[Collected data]
=== Section Start ===
(* ===== verification/Utf16.v ===== *)
(** * UTF-8 and UTF-16LE (src/src/tds/encoding/utf16.cpp)

    [Simdutf] is the interface of the simdutf library the file calls, and
    [SimdutfSpec] its documented behaviour: validation accepts exactly the
    encodings of sequences of Unicode scalar values, the [convert_valid_*]
    calls transcode such sequences, and [validate_utf16le_with_errors] reports
    the position of the first ill-formed code unit. [Legacy] is the hand-written
    converter, [Utf16] the public entry points. [RefSimdutf] is an executable
    implementation of the interface, used where a theorem is applied to a
    concrete input. The per-thread counter of fallback conversions and the
    scratch buffers are not modelled: they do not influence a result. *)

From S2P Require Import Prelude.

(** ** Unicode *)

Definition scalar (cp : Z) : Prop := 0 <= cp < 0x110000 /\ ~ (0xD800 <= cp < 0xE000).

#[export] Instance scalar_dec cp : Decision (scalar cp).
Proof. unfold scalar. apply _. Defined.

Definition utf8_enc (cp : Z) : bytes :=
  if cp <? 0x80 then bs [cp]
  else if cp <? 0x800 then bs [0xC0 + cp / 64; 0x80 + cp mod 64]
  else if cp <? 0x10000 then bs [0xE0 + cp / 4096; 0x80 + (cp / 64) mod 64; 0x80 + cp mod 64]
  else bs [0xF0 + cp / 262144; 0x80 + (cp / 4096) mod 64; 0x80 + (cp / 64) mod 64;
           0x80 + cp mod 64].

Definition utf16_enc (cp : Z) : list Z :=
  if cp <? 0x10000 then [cp]
  else [0xD800 + (cp - 0x10000) / 1024; 0xDC00 + (cp - 0x10000) mod 1024].

Definition utf8_encode (cps : list Z) : bytes := concat (utf8_enc <$> cps).
Definition utf16_encode (cps : list Z) : list Z := concat (utf16_enc <$> cps).

Definition is_high_surrogate (u : Z) : Prop := 0xD800 <= u < 0xDC00.
Definition is_low_surrogate (u : Z) : Prop := 0xDC00 <= u < 0xE000.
=== Section End ===
▸ **Exercise details**
Taking the line with "else if cp <? 0x10000" as the first and the line with "else [0xD800 +" as the last, retype that stretch of the data above exactly, with no other lines.

▸ **Task solution**
  else if cp <? 0x10000 then bs [0xE0 + cp / 4096; 0x80 + (cp / 64) mod 64; 0x80 + cp mod 64]
  else bs [0xF0 + cp / 262144; 0x80 + (cp / 4096) mod 64; 0x80 + (cp / 64) mod 64;
           0x80 + cp mod 64].

Definition utf16_enc (cp : Z) : list Z :=
  if cp <? 0x10000 then [cp]
  else [0xD800 + (cp - 0x10000) / 1024; 0xDC00 + (cp - 0x10000) mod 1024].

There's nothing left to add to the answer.